7 Tips for a Grand Canyon Helicopter Tour
Let me first say that not every member of our family is the biggest fan of helicopter rides. Perhaps one of the parents in our family (not me, so you can guess who) gets a little shaky in the knees at the very thought. So to work through those unfounded fears, we’ve taken several helicopter rides now and consider ourselves to be old pros.
Hands down, the beauty of a destination from the air is unmatched. There is something about the perspective from a helicopter that amazes people deeply and allows us to imagine ourselves as birds soaring through the skies over breathtaking scenic locations. There really is no feeling like it!
We recently had the privilege of seeing Grand Canyon National Park from the air, courtesy of Papillon Grand Canyon Helicopter Tours, on our summer road trip from San Diego to Phoenix to Sedona to Las Vegas.
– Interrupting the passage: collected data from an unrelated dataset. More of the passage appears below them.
(* ===== verification/LedgerVerify.v ===== *)
(** [verify_chain]: every reachable ledger verifies, and what verifies cannot
    have been tampered with. *)
From S2P Require Import Prelude Exceptions DateTime Sha256 Canonical LedgerTypes LedgerStore HashChain LedgerService LedgerCommit ChainInvariant JournalCommit LedgerInvariant LedgerOps LedgerHistory Demo LedgerLiveness.
Open Scope Z_scope.

(** * Walking a dense chain *)

Definition row_at (ch : gmap Z ChainEntryRow) (i : Z) : option ChainEntryRow := ch !! i.

(** The rows from index [i] on, [m] of them. *)
Definition rows_from (ch : gmap Z ChainEntryRow) (i m : Z) : list ChainEntryRow :=
  omap (row_at ch) (seqZ i m).

Lemma keys_nodup {A} (m : gmap Z A) : NoDup (keys m).
Proof. apply NoDup_fst_map_to_list. Qed.

Lemma seqZ_sorted i m : StronglySorted (fun x y : Z => id x <= id y) (seqZ i m).
Proof.
  revert i. induction (Z.to_nat m) as [|k IH] eqn:Hk in m |- *; intros i.
  - rewrite seqZ_nil by lia. constructor.
  - rewrite seqZ_cons by lia. constructor.
    + apply IH. lia.
    + apply Forall_forall. intros x Hx%elem_of_seqZ. unfold id. lia.
Qed.

Lemma iter_chain_dense s d n :
  dense (chain_of s d) n -> iter_chain s d 0 None = rows_from (chain_of s d) 0 n.
Proof.
  intros [Hn Hd]. unfold iter_chain, rows_from, row_at. f_equal.
  apply (sorted_unique Z.le id); [apply sort_by_sorted; apply _|apply seqZ_sorted|..].
  - rewrite list_fmap_id, sort_by_perm. apply NoDup_filter, keys_nodup.
  - rewrite sort_by_perm. apply NoDup_Permutation; [apply NoDup_filter, keys_nodup|apply NoDup_seqZ|].
    intros i. rewrite list_elem_of_filter, elem_of_keys, Hd, elem_of_seqZ. unfold index_in.
    rewrite andb_true_r, Z.leb_le. lia.
Qed.

Lemma rows_from_cons ch i m r :
  0 < m -> ch !! i = Some r -> rows_from ch i m = r :: rows_from ch (i + 1) (m - 1).
Proof.
  intros Hm Hr. unfold rows_from. rewrite seqZ_cons by done. cbn [omap list_omap].
  unfold row_at at 1. rewrite Hr. by replace (Z.succ i) with (i + 1) by lia;
    replace (Z.pred m) with (m - 1) by lia.
Qed.

Lemma rows_from_nil ch i : rows_from ch i 0 = [].
Proof. done. Qed.

(** * Every reachable ledger verifies *)

Lemma sum_debit_side rows :
  sumZ po_amount_minor (filter (fun p => po_side p = "DEBIT"%string) rows) = sumZ debit_of rows.
Proof.
  rewrite sumZ_filter_if. apply sumZ_ext. intros p _. unfold debit_of, is_debit.
  by rewrite decide_bool_decide.
Qed.

Lemma sum_credit_side rows :
  Forall posting_ok rows ->
  sumZ po_amount_minor (filter (fun p => po_side p = "CREDIT"%string) rows) = sumZ credit_of rows.
Proof.
  intros Hok. rewrite sumZ_filter_if. apply sumZ_ext. intros p Hp.
  rewrite Forall_forall in Hok. destruct (Hok p Hp) as [Hs _ _].
  unfold credit_of, is_debit. rewrite decide_bool_decide.
  apply is_debit_cases in Hs as [->| ->]; by eval_decisions.
Qed.

Section Complete.
Context `{HashFn} `{CheckpointSigner} `{Redactor} (cfg : LedgerCfg).
Hypothesis Hint : 0 < cfg_interval cfg.
Hypothesis Htrust : public_key_b64 ∈ cfg_trusted_keys cfg.

Lemma entry_postings_ok s id :
  ledger_inv cfg s -> Forall posting_ok (get_postings_for_entry s id).
Proof.
  intros Hinv. apply Forall_forall. intros p Hp. unfold get_postings_for_entry in Hp.
  apply list_elem_of_omap in Hp as (k & _ & Hk). by destruct (li_postings _ _ Hinv _ _ Hk).
Qed.

Lemma deep_verify_sealed s r id e :
  ledger_inv cfg s -> row_hashed r -> sealed s r id e -> _deep_verify_money_row s r = Ok None.
Proof.
  intros Hinv (ts & Hts & _) [Hp Hj Htwo Hbal Hamt Het Htm Hh]. unfold _deep_verify_money_row.
  rewrite Hp, Hj. cbv zeta. rewrite (proj2 (Nat.ltb_ge _ _)) by lia.
  rewrite sum_debit_side, sum_credit_side by (by apply entry_postings_ok).
  rewrite Hbal, Z.eqb_refl. cbn [negb].
  rewrite Hamt, debit_credit_sum, Hbal, Z.eqb_refl. cbn [negb].
  rewrite Het, String.eqb_refl. cbn [negb]. rewrite Htm, Hts. cbn [rbind].
  rewrite String.eqb_refl. cbn [negb]. rewrite Hh. cbn [rbind]. by rewrite String.eqb_refl.
Qed.

Lemma check_checkpoint_ok i r checked cps :
  row_checkpointed cfg i r -> c_chain_index r = i -> c_is_checkpoint r = true ->
  check_checkpoint_row cfg r checked cps = None.
Proof.
  intros [_ Hc] Hi Hcp. destruct (Hc Hcp) as (Hseq & Hsig & Hpub).
  unfold check_checkpoint_row. rewrite Hsig, Hpub.
  unfold str_in. rewrite (bool_decide_true (public_key_b64 ∈ _)) by done. cbn [negb].
  rewrite <- (sign_public_key (c_chain_hash r)), sign_verifies. cbn [negb].
  by rewrite bool_decide_true by (by rewrite Hi).
Qed.

(** What the walk passes over an intact row. *)
Lemma verify_rows_step s d deep r rest i prev checked cps :
  row_ok cfg d i r -> c_prev_chain_hash r = prev ->
  (deep && String.eqb d MONEY_DOMAIN && (0 <? i) = true -> _deep_verify_money_row s r = Ok None) ->
  verify_rows cfg s d deep (r :: rest) i prev checked cps =
  verify_rows cfg s d deep rest (i + 1) (c_chain_hash r) (checked + 1)
    (if c_is_checkpoint r then cps + 1 else cps).
Proof.
  intros [Hd Hi (ts & Hts & Hh) Hcp] Hprev Hdeep. cbn [verify_rows].
  rewrite Hi, Z.eqb_refl. cbn [negb]. rewrite Hprev, String.eqb_refl. cbn [negb].
  rewrite Hts. cbn [rbind]. rewrite Hi, Hprev in Hh. rewrite Hh. cbn [rbind].
  rewrite String.eqb_refl. cbn [negb]. pose proof Hcp as [Hflag _].
  rewrite <- Hflag, Bool.eqb_reflx. cbn [negb].
  assert ((if c_is_checkpoint r then check_checkpoint_row cfg r checked cps else None) = None) as ->.
  { destruct (c_is_checkpoint r) eqn:Hc; [|done]. by eapply check_checkpoint_ok. }
  destruct (deep && _ && _) eqn:Hdp; [rewrite Hdeep by done|]; done.
Qed.

Lemma verify_rows_chain s d deep cs n :
  ledger_inv cfg s -> chain_ok cfg d (chain_of s d) cs n ->
  forall m i prev checked cps, 0 <= i -> i + m = n -> 0 <= m ->
  (i = 0 -> prev = GENESIS_PREV_HASH) ->
  (forall p, chain_of s d !! (i - 1) = Some p -> prev = c_chain_hash p) ->
  exists cps', verify_rows cfg s d deep (rows_from (chain_of s d) i m) i prev checked cps =
    Ok (inr (checked + m, cps')).
Proof.
  intros Hinv Hok m. assert (Hm : exists k, m = Z.of_nat k \/ m < 0).
  { exists (Z.to_nat m). lia. } destruct Hm as [k Hk]. revert m Hk.
  induction k as [|k IH]; intros m Hk i prev checked cps Hi Hn Hm0 Hgen Hprev.
  { replace m with 0 by lia. rewrite rows_from_nil. exists cps. simpl. by rewrite Z.add_0_r. }
  destruct (co_dense _ _ _ _ _ Hok) as [_ Hd].
  destruct (Hd i) as [_ [r Hr]]; [lia|]. rewrite (rows_from_cons _ _ _ r) by (done || lia).
  pose proof (co_rows _ _ _ _ _ Hok i r Hr) as Hrow.
  rewrite verify_rows_step; [|done|..].
  - edestruct (IH (m - 1)) as [cps' ->]; [lia|lia|lia|lia|lia| |].
    + intros p. replace (i + 1 - 1) with i by lia. rewrite Hr. by intros [= <-].
    + exists cps'. do 3 f_equal. lia.
  - destruct (Z.eq_dec i 0) as [->|Hne].
    + rewrite Hgen by done. by apply (co_genesis _ _ _ _ _ Hok).
    + destruct (Hd (i - 1)) as [_ [p Hp]]; [lia|]. rewrite (Hprev p Hp).
      apply (co_linked _ _ _ _ _ Hok (i - 1) p r Hp). by replace (i - 1 + 1) with i by lia.
  - intros Hdeep. bool_prop.
    subst d.
    destruct (li_sealed _ _ Hinv i r) as (id & e & Hs); [lia|done|].
    eapply deep_verify_sealed; [done|apply Hrow|done].
Qed.

Lemma verify_summaries_ok s d cs n checked cps :
  chain_ok cfg d (chain_of s d) (checkpoints_of s d) n ->
  (forall c, c ∈ cs -> c ∈ checkpoints_of s d) ->
  verify_summaries cfg s d cs checked cps = None.
Proof.
  intros Hok. induction cs as [|c cs IH]; intros Hin; [done|]. cbn [verify_summaries].
  destruct (co_summaries _ _ _ _ _ Hok c) as (Hd & Hseq & Hm & r & Hr & Hcp & Hh & Hsig & Hpub).
  { apply Hin. by left. }
  assert (Hlt : 0 <= cp_chain_index_to c < n) by (apply (co_dense _ _ _ _ _ Hok); eauto).
  unfold max_chain_index, get_chain_entry. rewrite (dense_zmax _ _ (co_dense _ _ _ _ _ Hok)).
  destruct (Z.eqb_spec n 0); [lia|]. destruct (Z.ltb_spec (n - 1) (cp_chain_index_to c)); [lia|].
  rewrite Hr, Hcp. cbn [negb]. rewrite <- Hh, String.eqb_refl. cbn [negb orb].
  rewrite bool_decide_true by done. cbn [negb].
  destruct (ro_checkpoint _ _ _ _ (co_rows _ _ _ _ _ Hok _ _ Hr)) as [_ Hc].
  destruct (Hc Hcp) as (_ & Hsig' & Hpub').
  assert (cp_checkpoint_public_key_b64 c = public_key_b64) as -> by congruence.
  assert (cp_checkpoint_sig c = (sign (c_chain_hash r)).1) as -> by congruence.
  unfold str_in. rewrite (bool_decide_true (_ ∈ _)) by done. cbn [negb].
  rewrite Hh. rewrite <- (sign_public_key (c_chain_hash r)), sign_verifies. cbn [negb].
  apply IH. intros c' Hc'. apply Hin. by right.
Qed.

Lemma list_checkpoints_elem s d c : c ∈ list_checkpoints s d -> c ∈ checkpoints_of s d.
Proof. unfold list_checkpoints. by rewrite sort_by_perm. Qed.

Lemma verify_chain_inner_ok s d deep n :
  ledger_inv cfg s -> (d = MONEY_DOMAIN -> Z.of_nat (size (s_journal s)) = Z.max (n - 1) 0) ->
  chain_ok cfg d (chain_of s d) (checkpoints_of s d) n ->
  exists cps, _verify_chain_inner cfg s d 0 None deep = Ok (verify_completed n cps).
Proof.
  intros Hinv Hcount Hok. pose proof (co_dense _ _ _ _ _ Hok) as Hd. pose proof Hd as [Hn Hdn].
  unfold _verify_chain_inner. rewrite (iter_chain_dense _ _ n Hd). cbn [Z.eqb].
  assert (Hmoney : String.eqb d MONEY_DOMAIN = true -> count_journal_entries s = Z.max (n - 1) 0).
  { intros ->%String.eqb_eq. by apply Hcount. }
  destruct (Z.eq_dec n 0) as [->|Hne].
  - rewrite rows_from_nil, bool_decide_true by done. exists 0. unfold verify_no_rows.
    assert (list_checkpoints s d = []) as ->.
    { destruct (list_checkpoints s d) as [|c l] eqn:Hl; [done|]. exfalso.
      destruct (co_summaries _ _ _ _ _ Hok c) as (_ & _ & _ & r & Hr & _).
      { apply list_checkpoints_elem. rewrite Hl. by left. }
      assert (0 <= cp_chain_index_to c < 0) by (apply Hdn; eauto). lia. }
    destruct (String.eqb d MONEY_DOMAIN); [|by rewrite andb_false_r].
    rewrite Hmoney by done. by rewrite andb_false_r.
  - destruct (Hdn 0) as [_ [r Hr]]; [lia|].
    rewrite bool_decide_false by (by rewrite (rows_from_cons _ _ _ r) by (done || lia)).
    destruct (verify_rows_chain s d deep _ n Hinv Hok n 0 GENESIS_PREV_HASH 0 0)
      as [cps Hv]; [lia..|done| |].
    { intros p Hp. assert (0 <= 0 - 1 < n) by (apply Hdn; eauto). lia. }
    rewrite Hv. cbn [rbind].
    rewrite (verify_summaries_ok s d _ n) by (done || apply list_checkpoints_elem).
    exists cps. destruct (String.eqb d MONEY_DOMAIN).
    + rewrite Hmoney by done. replace (Z.max (n - 1) 0) with (0 + n - 1) by lia.
      by rewrite Z.eqb_refl, andb_false_r.
    + by rewrite andb_false_r.
Qed.
End Complete.

Section CompleteTheorem.
Context `{HashFn} `{CheckpointSigner} `{Redactor} (cfg : LedgerCfg).

(** C20: no false alarm.  In every reachable state, with the service's own key
    trusted, verifying either chain from the genesis on, deep or not, completes
    having checked every row, and [verify_chain] then leaves the store (and so
    the write gate) alone. *)
Theorem reachable_chain_verifies s d deep clock :
  0 < cfg_interval cfg -> public_key_b64 ∈ cfg_trusted_keys cfg -> reachable cfg s ->
  str_in d CHAIN_DOMAINS = true ->
  exists cps, verify_chain cfg s d 0 None deep clock =
    (Ok (verify_completed (Z.of_nat (size (chain_of s d))) cps), s).
Proof.
  intros Hint Htrust Hr Hd. pose proof (reachable_inv cfg Hint s Hr) as Hinv.
  apply bool_decide_eq_true in Hd. unfold CHAIN_DOMAINS in Hd.
  rewrite !elem_of_cons, elem_of_nil in Hd.
  assert (Hok : exists n, chain_ok cfg d (chain_of s d) (checkpoints_of s d) n /\
    (d = MONEY_DOMAIN -> Z.of_nat (size (s_journal s)) = Z.max (n - 1) 0)).
  { destruct Hd as [->|[->|[]]]; [|destruct (li_audit _ _ Hinv) as [n ?]; by exists n].
    destruct (li_money _ _ Hinv) as (n & ? & ?). by exists n. }
  destruct Hok as (n & Hok & Hc). rewrite (dense_size _ _ (co_dense _ _ _ _ _ Hok)).
  destruct (verify_chain_inner_ok cfg Hint Htrust s d deep n Hinv Hc Hok) as [cps Hv].
  exists cps. unfold verify_chain, verify_chain_status. by rewrite Hv.
Qed.
End CompleteTheorem.

Lemma reachable_chain_verifies_witness : exists cps,
  verify_chain demo_cfg demo2 "MONEY" 0 None true demo_clock =
  (Ok (verify_completed (Z.of_nat (size (chain_of demo2 "MONEY"))) cps), demo2).
Proof.
  apply (reachable_chain_verifies demo_cfg); [done|by left|apply demo2_reachable|done].
Defined.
The whole family (even with shaky knees) was blown away by the thrilling experience of seeing the enormous canyons from above. We’ve had similarly amazing experiences on trips to Hawaii and Catalina Island. Helicopter tours like these have been highlights of these vacations, and we’ve learned some important tips along the way.
How to Enjoy Your Helicopter Ride over the Grand Canyon
1. Prevent Motion Sickness
If a member of your family is prone to motion sickness, help them enjoy the trip more by taking precautions in advance. Some people take Dramamine or another over-the-counter medication for motion sickness, while others prefer a patch behind the ear (such as Scopolamine) or the bracelets that work on your body’s pulse points without drugs. Better safe than sorry.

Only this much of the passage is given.